Leukemia is cancer some blood. It is materialized by the presence of malignant cells in the bone marrow. The disease in most cases affects the white blood cells which then spread throughout the body.
There are however several types of leukemia, which do not affect all age groups and differ in the speed of progression of the disease or the stem cells affected.
This is’one of the most serious forms, due to the speed of its evolution. When detected, treatment should be quick to kill as many abnormal cells as possible that accumulate in the bone marrow.
It is the least invasive form, and the most difficult to detect because the process of cell degradation is very slow. He can put several years before the first symptoms appear.
This disease affects white blood cells called lymphocytes. Acute lymphoid leukemia often affects young children while chronic lymphocytic leukemia concerns people aged 60 to 70.
This shape does not affect the same cells, it attacks the granulocytes. Acute myeloid leukemia is more common in adolescents and chronic myeloid leukemia affected patients between 25 and 60 years old.
What are the symptoms of this disease?
Symptoms of leukemia depend on patients but above all the type of disease they are suffering from.
The manifestations of the disease can take different forms such as:
- upper respiratory tract infection
- heavy periods
- blood spots on the skin
- enlarged lymph nodes
Causes of leukemia
For many patients, the causes of the disease cannot be explained. However, as research progressed, doctors were able to identify some risk factors that could cause leukemia.
Leukemia can bea genetic defect that affects the chromosome 22 and 9, causes the appearance of an additional gene called the Philadelphia chromosome.
People exposed to chemotherapy or radiation therapy in the past may end up develop leukemia also, just like those in regular contact with chemicals.
Finally, it has been proven that certain illnesses such as Down’s syndrome could cause blood cancer.
What are the treatments for leukemia?
Treatments prescribed to patients depend on the type of leukemia affecting them. Even if medical progress has greatly improved the daily life of patients with the least onerous therapies possible, side effects of drugs or chemotherapy are far from negligible.
People affected by acute leukemia are forced to pass by intensive chemotherapy box to destroy the most cancer cells. Radiotherapy sessions are also added to this procedure. even a bone marrow transplant. Anyone can to be a bone marrow donor, thanks to a simple blood sample or a puncture.

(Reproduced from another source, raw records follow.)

(* ===== verification/Presets.v ===== *)
(** * Genesis presets and the node's command line

    [runtime/src/genesis_config_presets.rs], [node/src/chain_spec.rs] and the parts of
    [node/src/cli.rs] and [node/src/command.rs] that decide something: the presets the
    runtime offers, the chain specifications that name them, and the options of the DNS
    server.  The keyring, the preset identifiers, the serialisation to JSON and the
    compiled runtime are library code or build products and are parameters. *)

From Stdlib Require Import ZArith Lia.
From Stdlib Require Import Strings.String.
From stdpp Require Import base tactics numbers gmap sets fin_sets fin_maps option list_basics list.
From S2P Require Import Prelude RustStr Types Storage Label Nft Traits PriceOracle Resolvers.
From S2P Require Import Registry Registrar Runtime RegistryInv RegistryTree ChainInv Genesis DnsGuards.

Local Open Scope Z_scope.
Local Open Scope run_scope.

(** [sp_keyring] and the key types of the consensus pallets. *)
Class Keyring `{E : Env} := {
  Sr25519Keyring : Type;
  Sr25519Keyring_eq_dec :: EqDecision Sr25519Keyring;
  Sr25519_iter : list Sr25519Keyring;
  sr_Alice : Sr25519Keyring;
  sr_Bob : Sr25519Keyring;
  sr_AliceStash : Sr25519Keyring;
  sr_BobStash : Sr25519Keyring;
  sr_One : Sr25519Keyring;
  sr_Two : Sr25519Keyring;
  to_account_id : Sr25519Keyring -> AccountId;
  Ed25519Keyring : Type;
  ed_Alice : Ed25519Keyring;
  ed_Bob : Ed25519Keyring;
  AuraId : Type;
  GrandpaId : Type;
  aura_public : Sr25519Keyring -> AuraId;
  grandpa_public : Ed25519Keyring -> GrandpaId
}.

(** Documented of [sp_keyring]: the iterator lists every key once, the accounts differ, and
    so do the four keys of the development chain. *)
Class KeyringLaws `{E : Env} (K : Keyring) : Prop := {
  iter_nodup : NoDup Sr25519_iter;
  iter_all : forall k, k ∈ Sr25519_iter;
  account_inj : forall k k', to_account_id k = to_account_id k' -> k = k';
  dev_keys : NoDup [sr_Alice; sr_Bob; sr_AliceStash; sr_BobStash; sr_One; sr_Two]
}.

(** [sp_genesis_builder]'s names of presets. *)
Class PresetIds := {
  DEV_RUNTIME_PRESET : bytes;
  LOCAL_TESTNET_RUNTIME_PRESET : bytes
}.

Section presets.
Context `{E : Env} `{C : Config} {K : Keyring} {I : PresetIds}.
Implicit Types s : State.

(** The fields of [RuntimeGenesisConfig] a preset sets. *)
Record RuntimeGenesisConfig := mkRuntimeGenesisConfig {
  gc_balances : list (AccountId * Z);
  gc_aura : list AuraId;
  gc_grandpa : list (GrandpaId * Z);
  gc_sudo : option AccountId;
  gc_nft_tokens : list (AccountId * bytes * list (AccountId * bytes * NodeRecord * DomainHash));
  gc_base_prices : list Z;
  gc_rent_prices : list Z;
  gc_init_rate : Z;
  gc_official : option AccountId;
  gc_origin : list (DomainHash * DomainTracing);
  gc_infos : list (DomainHash * RegistrarInfo);
  gc_reserved_list : list DomainHash;
  gc_reserved_names : list bytes
}.

(** [testnet_genesis] *)
Definition testnet_config (initial_authorities : list (AuraId * GrandpaId))
    (endowed_accounts : list AccountId) (root : AccountId) : RuntimeGenesisConfig :=
  mkRuntimeGenesisConfig
    (map (fun k => (k, Z.shiftl 1 60)) endowed_accounts)
    (map fst initial_authorities)
    (map (fun x => (x.2, 1)) initial_authorities)
    (Some root)
    [(root, [], [(root, [], NodeRecord_default, BaseNode)])]
    base_prices (replicate 11 0) 1
    (Some root) []
    [] [] reserved_names.

(** The builders of the pallets of names, in the order of the runtime's pallets. *)
Definition build_names (cfg : RuntimeGenesisConfig) : M unit :=
  do! Nft.genesis_build (gc_nft_tokens cfg) in
  do! modify (price_oracle_build (gc_base_prices cfg) (gc_rent_prices cfg) (gc_init_rate cfg)) in
  do! modify (registry_build (gc_origin cfg) (gc_official cfg)) in
  modify (registrar_build (gc_infos cfg) (gc_reserved_list cfg) (gc_reserved_names cfg)).

Definition development_config_genesis : RuntimeGenesisConfig :=
  testnet_config
    [(aura_public sr_Alice, grandpa_public ed_Alice)]
    (map to_account_id [sr_Alice; sr_Bob; sr_AliceStash; sr_BobStash])
    (to_account_id sr_Alice).

Definition local_config_genesis : RuntimeGenesisConfig :=
  testnet_config
    [(aura_public sr_Alice, grandpa_public ed_Alice); (aura_public sr_Bob, grandpa_public ed_Bob)]
    (map to_account_id (filter (fun v => v <> sr_One /\ v <> sr_Two) Sr25519_iter))
    (to_account_id sr_Alice).

Definition preset_config (id : bytes) : option RuntimeGenesisConfig :=
  if bool_decide (id = DEV_RUNTIME_PRESET) then Some development_config_genesis
  else if bool_decide (id = LOCAL_TESTNET_RUNTIME_PRESET) then Some local_config_genesis
  else None.

Definition preset_names : list bytes := [DEV_RUNTIME_PRESET; LOCAL_TESTNET_RUNTIME_PRESET].

(** [serde_json::to_string] of the patch, as bytes. *)
Context (to_json : RuntimeGenesisConfig -> bytes).

Definition get_preset (id : bytes) : option bytes := to_json <$> preset_config id.

(** ** The node *)

Inductive ChainType := Development | Local.

(** A [GenericChainSpec] of [chain_spec.rs], or one read from a file. *)
Record ChainSpec := mkChainSpec {
  cs_code : bytes;
  cs_name : bytes;
  cs_id : bytes;
  cs_chain_type : ChainType;
  cs_preset : bytes
}.

Context (WASM_BINARY : option bytes) (from_json_file : bytes -> result bytes ChainSpec).

Definition wasm_missing : bytes := b_str "Development wasm not available"%string.

Definition development_chain_spec : result bytes ChainSpec :=
  match WASM_BINARY with
  | None => Err wasm_missing
  | Some code =>
      Ok (mkChainSpec code (b_str "Development"%string) (b_str "dev"%string) Development
            DEV_RUNTIME_PRESET)
  end.

Definition local_chain_spec : result bytes ChainSpec :=
  match WASM_BINARY with
  | None => Err wasm_missing
  | Some code =>
      Ok (mkChainSpec code (b_str "Local Testnet"%string) (b_str "local_testnet"%string) Local
            LOCAL_TESTNET_RUNTIME_PRESET)
  end.

Definition load_spec (id : bytes) : result bytes ChainSpec :=
  if bool_decide (id = b_str "dev"%string) then development_chain_spec
  else if bool_decide (id = [] \/ id = b_str "local"%string) then local_chain_spec
  else from_json_file id.

(** The options of the DNS server among those of [Cli], with the defaults given to [clap]. *)
Record Cli := mkCli {
  no_dns : bool;
  dns_port : Z;
  dns_workers : Z;
  dns_min_response_ms : Z;
  dns_cores : option (list Z)
}.

Definition cli_default : Cli := mkCli false 53 2 5 None.

(** What [run] passes to the service, which starts the server unless it is told not to. *)
Definition cli_dns_config (cli : Cli) : DnsConfig :=
  mkDnsConfig (dns_port cli) (dns_workers cli) (dns_cores cli) (dns_min_response_ms cli).

Definition started_dns_server (cli : Cli) : option DnsConfig :=
  if no_dns cli then None else Some (cli_dns_config cli).

(** [EXISTENTIAL_DEPOSIT] of the runtime, [MILLI_UNIT]. *)
Definition EXISTENTIAL_DEPOSIT : Z := 1000000000.

(** ** Theorems *)

(** What the genesis builders of the consensus, balance and sudo pallets ask for, and what
    makes the chain usable: funded distinct accounts, one root, voters for every author. *)
Record sound_config (cfg : RuntimeGenesisConfig) : Prop := {
  sc_distinct : NoDup (map fst (gc_balances cfg));
  sc_alive : Forall (fun p => EXISTENTIAL_DEPOSIT <= p.2 < 2 ^ 128) (gc_balances cfg);
  sc_root : exists root, gc_sudo cfg = Some root /\ gc_official cfg = Some root /\
    root ∈ map fst (gc_balances cfg);
  sc_authorities : gc_aura cfg <> [] /\ length (gc_aura cfg) = length (gc_grandpa cfg)
}.

Lemma testnet_config_sound {KL : KeyringLaws K} authorities keys :
  NoDup keys -> sr_Alice ∈ keys -> authorities <> [] ->
  sound_config (testnet_config authorities (map to_account_id keys) (to_account_id sr_Alice)).
Proof.
  intros Hk Ha Hne. split; simpl.
  - rewrite map_map. simpl. rewrite map_id. apply (NoDup_fmap_2_strong to_account_id); [|done].
    intros x y _ _. apply account_inj.
  - apply Forall_forall. intros p (k & -> & _)%list_elem_of_fmap. simpl. by vm_compute.
  - eexists. split_and!; [done..|]. rewrite map_map. simpl. rewrite map_id.
    apply list_elem_of_fmap. by exists sr_Alice.
  - by rewrite !length_map; split; [destruct authorities|].
Qed.

Lemma build_testnet authorities endowed root :
  build_names (testnet_config authorities endowed root) = testnet_genesis root.
Proof. done. Qed.

Lemma preset_config_cases id cfg :
  preset_config id = Some cfg -> cfg = development_config_genesis \/ cfg = local_config_genesis.
Proof. unfold preset_config. repeat case_bool_decide; naive_solver. Qed.

Lemma preset_config_sound {KL : KeyringLaws K} id cfg : preset_config id = Some cfg -> sound_config cfg.
Proof.
  pose proof dev_keys as Hd. rewrite !NoDup_cons in Hd.
  intros [-> | ->]%preset_config_cases; apply testnet_config_sound; try done.
  - rewrite !NoDup_cons. set_solver.
  - set_solver.
  - apply NoDup_filter, iter_nodup.
  - apply list_elem_of_filter. split; [set_solver|apply iter_all].
Qed.

Context {HC : ConfigWidths C} {NL : NodeLevels BaseNode}.

(** C25. The presets are sound: the runtime has a preset exactly for the names it lists,
    among them those the node's own chain specifications ask for; each endows distinct
    accounts with at least the existential deposit, the root account included, has an
    author and as many voters as authors, and builds a chain with the storage
    invariant. *)
Theorem presets_sound {KL : KeyringLaws K} :
  (forall id, is_Some (get_preset id) <-> id ∈ preset_names) /\
  (forall id spec, id ∈ [b_str "dev"; []; b_str "local"]%string -> load_spec id = Ok spec ->
    is_Some (get_preset (cs_preset spec))) /\
  (forall id cfg, preset_config id = Some cfg -> sound_config cfg /\
    forall number hash time c, exists s,
      build_names cfg (empty_state number hash time c) = (s, Ok tt) /\ chain_inv s).
Proof.
  assert (forall id, is_Some (get_preset id) <-> id ∈ preset_names) as Hget.
  { intros id. unfold get_preset, preset_config, preset_names.
    repeat case_bool_decide; subst; simpl; rewrite ?is_Some_None; set_solver. }
  split_and!; [done|..].
  - intros id spec Hid Hl. apply Hget. unfold load_spec, development_chain_spec, local_chain_spec in Hl.
    unfold preset_names. repeat case_bool_decide; destruct WASM_BINARY; simplify_eq/=; set_solver.
  - intros id cfg Hcfg. split; [by eapply preset_config_sound|]. intros number hash time c.
    destruct (preset_config_cases _ _ Hcfg) as [-> | ->]; apply genesis_chain_inv.
Qed.

End presets.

Patients with myeloid leukemia have them, drug therapy that blocks the proliferation of malignant cells. Just like after chemotherapy, patients nevertheless suffer from side effects more or less violent like digestive problems (diarrhea, nausea), cramps or even skin reactions.
In the context of chronic leukemia, patients are monitored closely at baseline, and depending on disease progression, may require chemotherapy.